Liebnitz looked round the field, hands on hips, as the sports drew to a close.

“You seem to have given these kids here a real nice time,” he said. “Most people who’d just run fifty miles through the desert would be putting their feet up today, not holding kids’ sports.”

“I wasn’t sure when Flanagan asked me,” said Kate. “But he was right. It’s been great here. I wouldn’t have missed it.”

They walked together towards a table in the centre of the arena around which the children and staff were now gathering.

“It’s so obvious, plain as the nose on your face,” said Liebnitz. “But we always tend to forget it. When you recognize effort, and achievement, then everyone’s a winner. And when you’ve got no losers, then everyone’s with you.”

The hundred children squatted expectantly in a semi-circle in front of the table in the middle of the field in the setting sun.
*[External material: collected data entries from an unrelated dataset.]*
(** X5.  The flags of an AVA are not range-checked.  An integer within a C
    [long] is stored modulo 2^32 and sets no exception.  An integer beyond
    it is stored as 2^32 - 1, and the [OverflowError] that [PyLong_AsLong]
    sets is not looked at: a value of the accepted shape that holds such
    flags is not refused, and no string comes back for it; where the
    arrays are ended and the engine succeeds, the call ends in the
    [SystemError] of a result returned with an exception set. *)
Theorem dn2str_ava_flags_unchecked (L : Libldap) :
  (forall z, fits_long z = true ->
             stored_flags z = z mod 2 ^ 32 /\ snd (PyLong_AsLong (PyLong z)) = None)
  /\ (forall z, fits_long z = false ->
                stored_flags z = 2 ^ 32 - 1
                /\ snd (PyLong_AsLong (PyLong z)) = Some PyExc_OverflowError)
  /\ (forall type value z, la_flags (dn2str_ava type value (PyLong z)) = stored_flags z)
  /\ forall (o : PyObject) (flags : Z),
       fits_int flags = true ->
       dn_shape o = true ->
       overflows o = true ->
       (forall result, fst (run (l_ldap_dn2str L [o; PyLong flags])) <> inl result)
       /\ (forall msg, fst (run (l_ldap_dn2str L [o; PyLong flags]))
                       <> inr (PyExc_TypeError msg))
       /\ fst (run (l_ldap_dn2str L [o; PyLong flags])) <> inr PyExc_OverflowError
       /\ (hazard (marshalled L o) = None ->
           walk (memory L) 0 (dn_of_py o) = None ->
           fst (ldap_dn2bv L (dn_of_py o) flags) = LDAP_SUCCESS L ->
           fst (run (l_ldap_dn2str L [o; PyLong flags])) = inr PyExc_SystemError).
Proof.
  split; [| split; [| split]].
  - intros z Hz. unfold stored_flags, PyLong_AsLong. rewrite Hz. simpl fst.
    split; [apply to_uint32_of_int32 | reflexivity].
  - intros z Hz. unfold stored_flags, PyLong_AsLong. rewrite Hz.
    split; reflexivity.
  - reflexivity.
  - intros o flags Hflags Hshape Hover. unfold run.
    rewrite (dn2str_accepted L o flags initial_world Hflags Hshape). simpl fst.
    pose proof (marshalled_indicator L o Hshape) as Hind. rewrite Hover in Hind.
    split; [| split; [| split]].
    + intros result H. apply dn2str_bv_returns in H.
      destruct H as (_ & _ & Hnone & _). rewrite Hnone in Hind. discriminate Hind.
    + intros msg. apply dn2str_bv_no_type_error.
    + unfold dn2str_bv. destruct (hazard (marshalled L o)); [discriminate |].
      destruct (walk (memory L) 0 (dn_of_py o)); [discriminate |].
      destruct (ldap_dn2bv L (dn_of_py o) flags) as [res str].
      destruct (negb (res =? LDAP_SUCCESS L)); [discriminate |].
      destruct (indicator (marshalled L o)); discriminate.
    + intros Hh Hw Hres. unfold dn2str_bv. rewrite Hh, Hw, Hind.
      destruct (ldap_dn2bv L (dn_of_py o) flags) as [res str]. simpl in Hres.
      rewrite Hres, Z.eqb_refl. reflexivity.
Qed.

(** One AVA whose flags are 2^63, where the memory forgives. *)
Lemma dn2str_ava_flags_unchecked_witness :
  fst (run (l_ldap_dn2str Engine.lenient
              [PyList [PyList [PyTuple [PyUnicode "cn"; PyUnicode "x"; PyLong (2 ^ 63)]]];
               PyLong 0]))
  = inr PyExc_SystemError.
Proof.
  apply (proj2 (proj2 (proj2 (dn2str_ava_flags_unchecked Engine.lenient)))
           (PyList [PyList [PyTuple [PyUnicode "cn"; PyUnicode "x"; PyLong (2 ^ 63)]]]) 0);
    reflexivity.
Defined.
(** * dingtalksd: the task-offload and reply-delivery pipeline of
      [StableDiffusionBot] ([dingtalksd.py])

    A shallow embedding of the bot's methods.  Python's effects are made
    explicit: every method is a computation over a process state (the bot
    object [self], the shared task queue, the state of the outside world
    and the chronological trace of what the process logged and sent), and
    ends by returning a value, by raising, or blocked inside a queue
    operation.  The collaborators that are not part of the program (the
    diffusers pipeline, the DingTalk client, the PNG encoder, the clock) are
    fields of an [Externals] record over which everything is stated. *)

From Stdlib Require Import List ZArith NArith QArith Qround Bool Lia.
From Stdlib Require Import RelationClasses.
From Stdlib Require Import Ascii String DecimalString.
From Stdlib.Strings Require Import Byte.
Import ListNotations.

Local Open Scope Z_scope.

(* ================================================================== *)
(** ** Python strings *)

Module Py.

(** A [str] is a sequence of Unicode code points. *)
Definition str := list N.

(** A literal written in the source (ASCII only). *)
Definition lit (s : string) : str :=
  List.map N_of_ascii (list_ascii_of_string s).

(** The line feed the source writes as a backslash followed by n. *)
Definition nl : str := [10%N].

(** [str.isspace] on one code point: the characters that [str.strip()]
    without argument removes. *)
Definition isspace (c : N) : bool :=
  ((9 <=? c) && (c <=? 13) || (28 <=? c) && (c <=? 32)
   || (c =? 133) || (c =? 160) || (c =? 5760)
   || (8192 <=? c) && (c <=? 8202)
   || (c =? 8232) || (c =? 8233) || (c =? 8239) || (c =? 8287)
   || (c =? 12288))%N.

Fixpoint lstrip (s : str) : str :=
  match s with
  | c :: s' => if isspace c then lstrip s' else s
  | [] => []
  end.

Definition rstrip (s : str) : str := rev (lstrip (rev s)).

(** [s.strip()] *)
Definition strip (s : str) : str := rstrip (lstrip s).

(** [a == b] *)
Fixpoint eqb (a b : str) : bool :=
  match a, b with
  | [], [] => true
  | x :: a', y :: b' => N.eqb x y && eqb a' b'
  | _, _ => false
  end.

(** Decimal digits of a natural number, as [str(n)] prints them. *)
Definition of_N (n : N) : str :=
  lit (NilZero.string_of_uint (N.to_uint n)).

(** [str(z)] for an [int]. *)
Definition of_Z (z : Z) : str :=
  if z <? 0 then lit "-" ++ of_N (Z.to_N (- z)) else of_N (Z.to_N z).

(** A Python [float], by its exact value.  The program subtracts two
    clock reads, and applies [round(x, 3)] and [str] to the difference.
    The subtraction is written exactly: that is the float the program
    computes whenever the difference of the two floats is itself a
    float, and a statement about the program assumes as much. *)
Definition float := Q.

(** [round(x, 3)], as the number of thousandths it denotes.  CPython
    rounds the exact value of [x] correctly, ties to even, and returns
    the double nearest to that decimal. *)
Definition round3 (x : float) : Z :=
  let n := Qnum x * 1000 in
  let d := Z.pos (Qden x) in
  let q := n / d in
  let r := n mod d in
  if 2 * r <? d then q
  else if d <? 2 * r then q + 1
  else if Z.even q then q else q + 1.

(** The digits after the point in [repr] of a float worth [f]
    thousandths ([0 <= f < 1000]): the shortest that read back as the same
    double, hence no trailing zero, and one digit at least. *)
Definition frac_digits (f : Z) : str :=
  if f mod 1000 =? 0 then lit "0"
  else if f mod 100 =? 0 then of_Z (f / 100)
  else if f mod 10 =? 0 then of_Z (f / 100) ++ of_Z (f / 10 mod 10)
  else of_Z (f / 100) ++ of_Z (f / 10 mod 10) ++ of_Z (f mod 10).

(** [str(round(x, 3))], given the thousandths [k] of the rounded value.
    A double that is the nearest one to a decimal of at most 15
    significant digits prints as that decimal, so for [|k| < 10^15] this
    is what [float.__repr__] returns (in positional notation).  A value
    that rounds to a negative zero has no counterpart here: Python prints
    it with a sign, so the function is that of the program for
    [0 <= x < 10^12] only. *)
Definition repr_thousandths (k : Z) : str :=
  let a := Z.abs k in
  (if k <? 0 then lit "-" else []) ++
  of_Z (a / 1000) ++ lit "." ++ frac_digits (a mod 1000).

End Py.

(* ================================================================== *)
(** ** Data *)

(** [PIL.Image]: a size and the pixel at each coordinate. *)
Definition RGB := (Z * Z * Z)%type.

Record Image := {
  width : Z;
  height : Z;
  getpixel : Z -> Z -> RGB
}.

Module PIL.

(** [Image.new('RGB', (w, h))]: filled with black. *)
Definition new (w h : Z) : Image :=
  {| width := w; height := h; getpixel := fun _ _ => (0, 0, 0) |}.

(** [dst.paste(src, (ox, oy))]: the box of [src]'s size at the offset
    takes [src]'s pixels; the size of [dst] does not change. *)
Definition paste (dst src : Image) (ox oy : Z) : Image :=
  {| width := width dst;
     height := height dst;
     getpixel := fun x y =>
       if (ox <=? x) && (x <? ox + width src)
          && (oy <=? y) && (y <? oy + height src)
       then getpixel src (x - ox) (y - oy)
       else getpixel dst x y |}.

End PIL.

Definition bytes := list Byte.byte.

Inductive Format := PNG.

(** [dingtalk_stream.ChatbotMessage], as far as the bot reads it:
    [incoming_message.text.content]; either attribute may be [None]. *)
Record TextContent := { content : option Py.str }.

Record ChatbotMessage := {
  conversation_id : Py.str;
  sender_id : Py.str;
  text : option TextContent
}.

(** The exceptions ([Exception] and below) that can reach the bot. *)
Inductive exn :=
| AttributeError
| IndexError
| TypeError
| Error (what : string).

(** A value that is [None] or a [str] (a media id, a response). *)
Inductive Value := VNone | VStr (s : Py.str).

(** ['%s' % v] *)
Definition str_of_value (v : Value) : Py.str :=
  match v with
  | VNone => Py.lit "None"
  | VStr s => s
  end.

(** The parsed command line ([define_options]). *)
Record Options := {
  client_id : Py.str;
  client_secret : Py.str;
  device : option Py.str;
  subprocess : option bool
}.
Behind the table stood Mother Theresa and her staff, to be joined by Morgan, Kate and Liebnitz, and a few moments later by a sweating Willard and the school caretaker, both carrying large cardboard boxes.

“Back to your groups,” shouted Morgan and in a moment the children had obediently divided into their original three divisions.

Willard dipped into the large cardboard box below him, pulled out two chocolate bars and held them above him, to the whoops of the children.

“Prize-giving,” he shouted. “Compliments of Mr Flanagan.”